Our contribution now aims at studying, in parallel, the implementation of such a device in classrooms, bringing teachers of preparatory courses to collaborate with these new technologies ; also, after having taken advantage of work in cognitive psychology, we place ourselves in a didactic framework to analyze, at the classroom level – therefore within the institutional dimension that this implies – the way teachers work with this software, and more generally what it is about the teaching-learning relationship during reading on tablets by a group of students.
The classroom sessions under consideration are carried out within the framework of the Lemon project, and analyzed using the theory of joint action in didactics (Sensevy, 2019).

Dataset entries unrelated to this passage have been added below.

Lemma normalizeSide_short_or_long_witness :
  witai.normalizeSide " VENDER " = "SHORT" /\ witai.normalizeSide "gibberish" = "LONG".
Proof.
  split.
  - destruct (normalizeSide_short_or_long " VENDER " eq_refl) as (Hshort & _).
    apply Hshort. simpl. tauto.
  - destruct (normalizeSide_short_or_long "gibberish" eq_refl) as (_ & Hlong & _).
    apply Hlong. simpl. intros Hin.
    repeat (destruct Hin as [Hin | Hin]; [discriminate Hin|]). exact Hin.
Defined.

Lemma normalizers_ignore_letter_case_witness :
  witai.normalizeSide " VENDER " = witai.normalizeSide " vender "
  /\ witai.normalizeSymbol " VENDER " = witai.normalizeSymbol " vender ".
Proof.
  apply normalizers_ignore_letter_case; reflexivity.
Defined.

Lemma normalizeSymbol_idempotent_witness :
  witai.normalizeSymbol (witai.normalizeSymbol " xyz ") = witai.normalizeSymbol " xyz ".
Proof.
  apply normalizeSymbol_idempotent. reflexivity.
Defined.

Lemma transformWitResponse_any_order_witness :
  witai.transformWitResponse witai.ParseFloat_digits
    (TransformRules.with_entities Replies.risk_then_symbol Replies.symbol_then_risk)
    "open" 0%Z
  = witai.transformWitResponse witai.ParseFloat_digits Replies.symbol_then_risk "open" 0%Z.
Proof.
  apply (transformWitResponse_any_order witai.ParseFloat_digits
           Replies.symbol_then_risk Replies.risk_then_symbol "open" 0%Z).
  - apply perm_swap.
  - simpl. split; [|split; [intros other []|exact I]].
    intros other [<- | []] (s & H1 & H2). vm_compute in H1, H2. congruence.
Defined.

Lemma ParseCommand_trailing_stop_needs_callback_rate_witness :
  exists cmd,
    processor.ParseCommand (Replies.always Replies.trailing_no_callback)
      witai.ParseFloat_digits Replies.some_processor "set trailing stop" 0%Z = inl cmd
    /\ Valid cmd = false
    /\ In "callback_rate or distance" (Missing cmd).
Proof.
  apply (ParseCommand_trailing_stop_needs_callback_rate
           (Replies.always Replies.trailing_no_callback) witai.ParseFloat_digits
           Replies.some_processor "set trailing stop" 0%Z Replies.trailing_no_callback
           (witai.WitAIIntent.mk "" "trailing_stop" 0.5%float) []);
    reflexivity.
Defined.

Lemma ParseCommand_close_needs_symbol_entity_witness :
  exists cmd,
    processor.ParseCommand (Replies.always Replies.close_eth)
      witai.ParseFloat_digits Replies.some_processor "close ETH position" 0%Z = inl cmd
    /\ Valid cmd = true.
Proof.
  apply (ParseCommand_close_needs_symbol_entity
           (Replies.always Replies.close_eth) witai.ParseFloat_digits
           Replies.some_processor "close ETH position" 0%Z Replies.close_eth
           (witai.WitAIIntent.mk "" "close_position" 0.5%float) []);
    [reflexivity | reflexivity | now left].
Defined.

The results obtained are intended both to promote didactic research based on cognitive psychology and to contribute to the transfer of the results obtained to the school institution : whether in the initial or in-service training of teachers, the « partial, dangerous and painful divorce between the worlds of practitioners and scientists » referred to by José Morais (cited by Sprenger-Charolles and Desrochers, 2018) seems to be continuing. A quarter of a century later, we want to show that it is possible to remedy it, both institutionally and epistemologically.
KEYWORDS
Reading, didactic, teaching, learning.
REFERENCES
Dehaene, S. (2015). Fondements cognitifs de la lecture. Cours. Paris : Collège de France. Repéré le 14 avril 2020 à https://www.college-de-france.fr/site/stanislas-dehaene/course-2015-02-24-09h30.htm
Lassault, J., & Ziegler, J. C. (2018). Les outils numériques d'aide à l'apprentissage de la lecture. Langue française, 3(199), 111-121.
Sensevy, G. (2019). Didactique pour enseigner. Rennes : Presses universitaires de Rennes.
Sprenger-Charolles, L., & Desrochers, A. (2018). Introduction. Langue française, 3(199), 5-16.
Ziegler, J. C. (2018). Différences inter-linguistiques dans l'apprentissage de la lecture. Langue française, 3(199), 35-49.